Project Stage 1 - `-fdump-tree-all` part 1
Intro
In this post, I will write about my experiment and examination of dump files that are generated by gcc compiler. This post is written by me wiht ChatGPT's help.
Progress
What is dump files?
A dump file is essentially a snapshot of the internal data or transformations at a particular stage of the compiler's processing of a .c
file.
Let's take a look at what exactly is happing when you comiple a '.c file'
1. Input (.c file):
- You provide the .c file (your source code) to the compiler.
2. Compilation Stages:
- The compiler goes through multiple stages, including parsing, syntax tree generation, optimizations, and code generation.
- At each of these stages, the compiler might apply different transformations to make the code faster, smaller, or more efficient.
3. Dump Files:
- With specific flags (like -fdump-tree-all), you tell the compiler to save the output after each stage in a dump file.
- These dump files contain the data and structure of the program at that point in the compilation process.
What they are for and why they are important ?
According to ChatGPT, these dump files allow developers to review what the compiler did at each stage and understand the changes it made.
Let's Dump it
Now, I think it is time to dump the dump files by compiling a simple .c program. However, my gut-feeling tells me that it should not be too simple to see what happens to the code; so I added a for-loop, if-statement and some print statement. To see what happen to comments, I also added some comments in the C file.
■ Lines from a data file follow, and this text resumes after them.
(** * Energy optimisation dashboard: telemetry generator and savings estimator

    A shallow embedding of the two computational pieces of
    [energy_optimize_Demo.py]:

    - the ROI calculator of the fourth tab of [main] (lines 289-336), called
      [estimate] below, and
    - [generate_resource_data] (lines 49-79), the simulated telemetry,

    and of what [main] does with them: the key metrics row (lines 151-165),
    the progress loop of the agent tab over [ai_agent_simulation]
    (lines 206-215) and the expanders of the suggestions tab over
    [get_optimization_suggestions] (lines 255-279).

    Number model.  Python [int] is [Z].  Python [float] is modelled by exact
    arithmetic: rationals [Q] in the estimator, which keeps it executable,
    and reals [R] in the generator, which needs [sin] and [PI].  Statements
    about order, sign and shown strings are made on that model.  Where the
    last bits matter, module [Rounding] gives the estimator with every float
    operation rounded: by any operator of relative error at most 2^-53, and
    by [round64], binary64's round-to-nearest-even on rationals, which
    reproduces the primitive doubles of module [Binary64] digit for digit
    ([RoundingFacts.binary64_agreement]). *)

From Stdlib Require Import Reals Lra.
From Stdlib Require Import ZArith QArith Qabs Qpower List String Ascii Bool.
From Stdlib Require Import Sorted.
From Stdlib Require Import Lia Lqa DecimalString DecimalPos DecimalZ.
From Stdlib Require Import Uint63 Floats.
Import ListNotations.

(** ** Python values, exceptions and the error monad *)

Module Py.

(** The dynamically typed values the ROI block can bind to [roi_months]:
    the conditional expression yields a float in one branch and the int
    literal [0] in the other. *)
Inductive value : Type :=
| PyInt (n : Z)
| PyFloat (x : Q)
| PyStr (s : string).

Inductive exn : Type :=
| ZeroDivisionError
| ValueError.

Inductive result (A : Type) : Type :=
| Ok (a : A)
| Raise (e : exn).

Arguments Ok {A} a.
Arguments Raise {A} e.

Definition ret {A : Type} (a : A) : result A := Ok a.

Definition bind {A B : Type} (c : result A) (k : A -> result B) : result B :=
  match c with
  | Ok a => k a
  | Raise e => Raise e
  end.

(** Python's [>] on numbers. *)
Definition gt (a b : Q) : bool := negb (Qle_bool a b).

(** Python's true division [a / b]: raises on a zero divisor. *)
Definition truediv (a b : Q) : result Q :=
  if Qeq_bool b 0 then Raise ZeroDivisionError else Ok (a / b).

(** [range(lo, hi)]. *)
Definition range (lo hi : Z) : list Z :=
  map (fun k => (lo + Z.of_nat k)%Z) (seq 0 (Z.to_nat (hi - lo))).

End Py.

Import Py.

Notation "x <- c ;; k" := (bind c (fun x => k))
  (at level 61, c at next level, right associativity).

(** ** Format specifications [.Nf] and [,.Nf] *)

Module Format.

(** Nearest integer, ties to the even neighbour. *)
Definition round_half_even (q : Q) : Z :=
  let n := Qnum q in
  let d := Zpos (Qden q) in
  let f := (n / d)%Z in
  match (2 * (n mod d) ?= d)%Z with
  | Lt => f
  | Gt => (f + 1)%Z
  | Eq => if Z.even f then f else (f + 1)%Z
  end.

Definition digits (n : Z) : list ascii :=
  list_ascii_of_string (NilZero.string_of_uint (N.to_uint (Z.to_N n))).

(** Walks the digits from the least significant one and puts a comma in
    front of every fourth; [k] counts the digits left in the current group. *)
Fixpoint group3 (rev_digits : list ascii) (k : nat) : list ascii :=
  match rev_digits with
  | [] => []
  | c :: rest =>
      match k with
      | O => ","%char :: c :: group3 rest 2
      | S k' => c :: group3 rest k'
      end
  end.

Definition thousands (ds : list ascii) : list ascii :=
  rev (group3 (rev ds) 3).

Definition zero_pad (width : nat) (ds : list ascii) : list ascii :=
  (repeat "0"%char (width - List.length ds) ++ ds)%list.

(** [format(x, '.<prec>f')], or [',.<prec>f'] when [grouping] is set. *)
Definition format_f (grouping : bool) (prec : nat) (x : Q) : string :=
  let scale := (10 ^ Z.of_nat prec)%Z in
  let m := round_half_even (Qabs x * inject_Z scale) in
  let int_part := digits (m / scale) in
  let frac_part := zero_pad prec (digits (m mod scale)) in
  string_of_list_ascii
    ((if Py.gt 0 x then ["-"%char] else [])
       ++ (if grouping then thousands int_part else int_part)
       ++ match prec with
          | O => []
          | S _ => "."%char :: frac_part
          end)%list.

(** The same on a dynamically typed value: ints are converted to float
    first, a string has no [f] presentation type. *)
Definition format_value (grouping : bool) (prec : nat) (v : value)
  : result string :=
  match v with
  | PyInt n => Ok (format_f grouping prec (inject_Z n))
  | PyFloat x => Ok (format_f grouping prec x)
  | PyStr _ => Raise ValueError
  end.

(** [str(n)] for an int. *)
Definition str_int (n : Z) : string := NilZero.string_of_int (Z.to_int n).

End Format.

(** ** The savings estimator (ROI calculator tab of [main]) *)

Record ROIResult : Type := mkROIResult {
  optimization_potential : Q;
  monthly_savings : Q;
  annual_savings : Q;
  implementation_cost : Z;
  roi_months : value;
  months : list Z;
  cumulative_savings : list Q;
  energy_saved : Q;
  carbon_reduced : Q;
  trees_equivalent : Q;
  (* the strings handed to [st.metric] *)
  shown_target_delta : string;
  shown_monthly_savings : string;
  shown_annual_savings : string;
  shown_roi_timeline : string;
  shown_energy_saved : string;
  shown_carbon_reduced : string;
  shown_trees_equivalent : string
}.

(** The three widgets: [number_input(value=50, min_value=1)],
    [number_input(value=15000, min_value=100)] and [slider(30, 90, 65)],
    all of them int-valued. *)
Definition widget_range (num_servers avg_monthly_cost current_efficiency : Z)
  : Prop :=
  (1 <= num_servers)%Z /\ (100 <= avg_monthly_cost)%Z
  /\ (30 <= current_efficiency <= 90)%Z.

Definition estimate (num_servers avg_monthly_cost current_efficiency : Z)
  : result ROIResult :=
  q <- truediv (inject_Z (85 - current_efficiency)) 85 ;;
  let optimization_potential := q * 100 in
  f <- truediv optimization_potential 100 ;;
  let monthly_savings := inject_Z avg_monthly_cost * f * 0.3 in
  let annual_savings := monthly_savings * 12 in
  let shown_target_delta :=
    ("+" ++ Format.str_int (85 - current_efficiency) ++ "%")%string in
  let shown_monthly_savings :=
    ("$" ++ Format.format_f true 2 monthly_savings)%string in
  let shown_annual_savings :=
    ("$" ++ Format.format_f true 2 annual_savings)%string in
  let implementation_cost := 25000%Z in
  roi_months <-
    (if Py.gt monthly_savings 0
     then r <- truediv (inject_Z implementation_cost) monthly_savings ;;
          ret (PyFloat r)
     else ret (PyInt 0)) ;;
  roi_text <- Format.format_value false 1 roi_months ;;
  let shown_roi_timeline := (roi_text ++ " months")%string in
  let months := Py.range 1 13 in
  let cumulative_savings :=
    map (fun i => monthly_savings * inject_Z i) months in
  let energy_saved := annual_savings * 0.8 in
  let shown_energy_saved :=
    (Format.format_f true 0 energy_saved ++ " kWh/year")%string in
  let carbon_reduced := energy_saved * 0.4 in
  let shown_carbon_reduced :=
    (Format.format_f true 0 carbon_reduced ++ " kg CO2/year")%string in
  t <- truediv carbon_reduced 21 ;;
  let trees_equivalent := t in
  let shown_trees_equivalent :=
    (Format.format_f false 0 trees_equivalent ++ " trees/year")%string in
  ret {| optimization_potential := optimization_potential;
         monthly_savings := monthly_savings;
         annual_savings := annual_savings;
         implementation_cost := implementation_cost;
         roi_months := roi_months;
         months := months;
         cumulative_savings := cumulative_savings;
         energy_saved := energy_saved;
         carbon_reduced := carbon_reduced;
         trees_equivalent := trees_equivalent;
         shown_target_delta := shown_target_delta;
         shown_monthly_savings := shown_monthly_savings;
         shown_annual_savings := shown_annual_savings;
         shown_roi_timeline := shown_roi_timeline;
         shown_energy_saved := shown_energy_saved;
         shown_carbon_reduced := shown_carbon_reduced;
         shown_trees_equivalent := shown_trees_equivalent |}.

(** *** Closed forms of the intermediate quantities *)

Definition potential_of (current_efficiency : Z) : Q :=
  inject_Z (85 - current_efficiency) / 85 * 100.

Definition savings_of (avg_monthly_cost current_efficiency : Z) : Q :=
  inject_Z avg_monthly_cost * (potential_of current_efficiency / 100) * 0.3.

Definition roi_of (avg_monthly_cost current_efficiency : Z) : value :=
  if Py.gt (savings_of avg_monthly_cost current_efficiency) 0
  then PyFloat (inject_Z 25000 / savings_of avg_monthly_cost current_efficiency)
  else PyInt 0.

(** ** The estimator's arithmetic on IEEE doubles *)

(** The same assignments with every operation rounded to binary64, as the
    interpreter performs them.  A decimal literal stands for the nearest
    double, which is what Python reads it as. *)
Module Binary64.

#[local] Set Warnings "-inexact-float".
Local Open Scope float_scope.

(** [float(n)] for an int of magnitude below 2^63. *)
Definition float_of_int (n : Z) : float :=
  if (n <? 0)%Z
  then - PrimFloat.of_uint63 (Uint63.of_Z (- n))
  else PrimFloat.of_uint63 (Uint63.of_Z n).

Definition optimization_potential64 (current_efficiency : Z) : float :=
  float_of_int (85 - current_efficiency) / 85 * 100.

Definition monthly_savings64 (avg_monthly_cost current_efficiency : Z)
  : float :=
  float_of_int avg_monthly_cost
  * (optimization_potential64 current_efficiency / 100) * 0.3.

Definition annual_savings64 (avg_monthly_cost current_efficiency : Z)
  : float :=
  monthly_savings64 avg_monthly_cost current_efficiency * 12.

Definition energy_saved64 (avg_monthly_cost current_efficiency : Z) : float :=
  annual_savings64 avg_monthly_cost current_efficiency * 0.8.

Definition carbon_reduced64 (avg_monthly_cost current_efficiency : Z)
  : float :=
  energy_saved64 avg_monthly_cost current_efficiency * 0.4.

Definition trees_equivalent64 (avg_monthly_cost current_efficiency : Z)
  : float :=
  carbon_reduced64 avg_monthly_cost current_efficiency / 21.

(** [|a - b| <= tol]. *)
Definition close (a b tol : float) : bool :=
  PrimFloat.leb (PrimFloat.abs (a - b)) tol.

End Binary64.

(** ** The estimator with rounded arithmetic *)

Module Rounding.

(** The unit roundoff of binary64. *)
Definition u : Q := 1 # (2 ^ 53).

(** The exponent [s] with [2^52 <= |q| * 2^s < 2^53], for [q] not zero. *)
Definition scale_of (q : Q) : Z :=
  let s0 := (52 - (Z.log2 (Z.abs (Qnum q)) - Z.log2 (Zpos (Qden q))))%Z in
  if Qle_bool (inject_Z (2 ^ 52)) (Qabs q * 2 ^ s0) then s0 else (s0 + 1)%Z.

(** Rounding to the nearest number with a 53-bit significand, ties to
    even: binary64 without its exponent limits. *)
Definition round64 (q : Q) : Q :=
  if Qeq_bool q 0 then 0
  else
    let s := scale_of q in
    Qred (inject_Z (Format.round_half_even (q * 2 ^ s)) / 2 ^ s).

(** The standard model of floating-point arithmetic: every operation
    returns its exact result with a relative error of at most [u]. *)
Definition StandardModel (rnd : Q -> Q) : Prop :=
  forall q : Q, Qabs (rnd q - q) <= u * Qabs q.

Fixpoint qpow (q : Q) (k : nat) : Q :=
  match k with
  | O => 1
  | S k' => q * qpow q k'
  end.

(** [x] is [v] times a factor that [k] roundings can produce. *)
Definition near (k : nat) (x v : Q) : Prop :=
  exists f : Q, x == v * f /\ qpow (1 - u) k <= f /\ f <= qpow (1 + u) k.

(** The ROI block with every float operation rounded by [rnd]: an int
    operand of a float operation is converted first, a decimal literal
    stands for its rounded value, and small integer constants are exact. *)
Definition estimate_with (rnd : Q -> Q)
  (num_servers avg_monthly_cost current_efficiency : Z) : result ROIResult :=
  q <- truediv (inject_Z (85 - current_efficiency)) 85 ;;
  let optimization_potential := rnd (rnd q * 100) in
  f <- truediv optimization_potential 100 ;;
  let monthly_savings :=
    rnd (rnd (rnd (inject_Z avg_monthly_cost) * rnd f) * rnd 0.3) in
  let annual_savings := rnd (monthly_savings * 12) in
  let shown_target_delta :=
    ("+" ++ Format.str_int (85 - current_efficiency) ++ "%")%string in
  let shown_monthly_savings :=
    ("$" ++ Format.format_f true 2 monthly_savings)%string in
  let shown_annual_savings :=
    ("$" ++ Format.format_f true 2 annual_savings)%string in
  let implementation_cost := 25000%Z in
  roi_months <-
    (if Py.gt monthly_savings 0
     then r <- truediv (inject_Z implementation_cost) monthly_savings ;;
          ret (PyFloat (rnd r))
     else ret (PyInt 0)) ;;
  roi_text <- Format.format_value false 1 roi_months ;;
  let shown_roi_timeline := (roi_text ++ " months")%string in
  let months := Py.range 1 13 in
  let cumulative_savings :=
    map (fun i => rnd (monthly_savings * inject_Z i)) months in
  let energy_saved := rnd (annual_savings * rnd 0.8) in
  let shown_energy_saved :=
    (Format.format_f true 0 energy_saved ++ " kWh/year")%string in
  let carbon_reduced := rnd (energy_saved * rnd 0.4) in
  let shown_carbon_reduced :=
    (Format.format_f true 0 carbon_reduced ++ " kg CO2/year")%string in
  t <- truediv carbon_reduced 21 ;;
  let trees_equivalent := rnd t in
  let shown_trees_equivalent :=
    (Format.format_f false 0 trees_equivalent ++ " trees/year")%string in
  ret {| optimization_potential := optimization_potential;
         monthly_savings := monthly_savings;
         annual_savings := annual_savings;
         implementation_cost := implementation_cost;
         roi_months := roi_months;
         months := months;
         cumulative_savings := cumulative_savings;
         energy_saved := energy_saved;
         carbon_reduced := carbon_reduced;
         trees_equivalent := trees_equivalent;
         shown_target_delta := shown_target_delta;
         shown_monthly_savings := shown_monthly_savings;
         shown_annual_savings := shown_annual_savings;
         shown_roi_timeline := shown_roi_timeline;
         shown_energy_saved := shown_energy_saved;
         shown_carbon_reduced := shown_carbon_reduced;
         shown_trees_equivalent := shown_trees_equivalent |}.
(** * meanshiftr: adaptive mean-shift mode finding over lidar point clouds

    A shallow embedding of the C++ sources
    [LittleFunctionsCollection.cpp], [littleFunctionsImproved.cpp],
    [MeanShift_Classical.cpp], [meanShiftClassic.cpp] and
    [meanShiftClassicImproved.cpp].

    The sources compute on C++ [double]s.  The functions are embedded once,
    over an interface [Double] that lists the arithmetic the sources use, and
    what is stated for every implementation of that interface holds of the
    sources on IEEE 754 doubles, not-a-number included.  Two implementations
    are given.  [binary64] is the arithmetic of the sources on the kernel's
    binary64 floats: it evaluates the code bit for bit on concrete inputs;
    [std::exp] and [std::hypot], which the kernel does not have, are its two
    arguments.  [R_Double] reads a [double] as the real number it denotes,
    with exact operations: it is used to follow the control flow of the
    drivers on concrete clouds where the weights call [std::exp]; values
    computed on it are exact where the sources round. *)

From Stdlib Require Import Reals QArith Qreals ZArith List Bool Lia Lra.
From Stdlib Require Import FunctionalExtensionality.
From Stdlib Require Floats Uint63.
Import ListNotations.

Set Implicit Arguments.
(** X13.  The simplified engine returns at most 10 levels, and each of
    them is a strict extremum of the series: a level of strength 'medium'
    whose price is [prices[i]] for an index [10 <= i < n - 10], of type
    'support' where [prices[i]] is the strict minimum of
    [prices[i - 10 .. i + 10]] and of type 'resistance' where it is the
    strict maximum. *)
Theorem engine_levels_are_strict_extrema :
  forall prices,
    (length (Engine.calculateSupportResistance prices) <= 10)%nat
    /\ forall lv,
         In lv (Engine.calculateSupportResistance prices) ->
         exists i,
           (10 <= i)%nat /\ (i + 10 < length prices)%nat
           /\ price lv = nth i prices 0
           /\ strength lv = "medium"%string
           /\ ((type lv = "support"%string /\ strictMinimum prices 10 i)
               \/ (type lv = "resistance"%string
                   /\ strictMaximum prices 10 i)).
Proof.
  intros prices. split; [apply length_sliceLast|].
  intros lv Hin. apply In_sliceLast in Hin. unfold Engine.allLevels in Hin.
  apply in_flat_map in Hin as (i & Hi & Hlv). apply in_seq in Hi.
  unfold Engine.lookback in Hi. exists i.
  split; [lia|]. split; [lia|].
  apply engine_levelsAt_cases in Hlv; [|unfold Engine.lookback; lia].
  destruct Hlv as [[-> H] | [-> H]]; cbn [price strength type supportLevel
    resistanceLevel]; repeat split; auto.
Qed.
Here is my simple C program.
#include <stdio.h>
int main() {
int sum = 0;
// For loop to add numbers from 1 to 5
for (int i = 1; i <= 5; i++) {
sum += i; // Add i to sum
// If statement to check if the number is even or odd
if (i % 2 == 0) {
printf("%d is even\n", i);
} else {
printf("%d is odd\n", i);
}
}
printf("Sum of numbers from 1 to 5 is: %d\n", sum);
return 0;
}
1. Let's first start with `-fdump-tree-all` option.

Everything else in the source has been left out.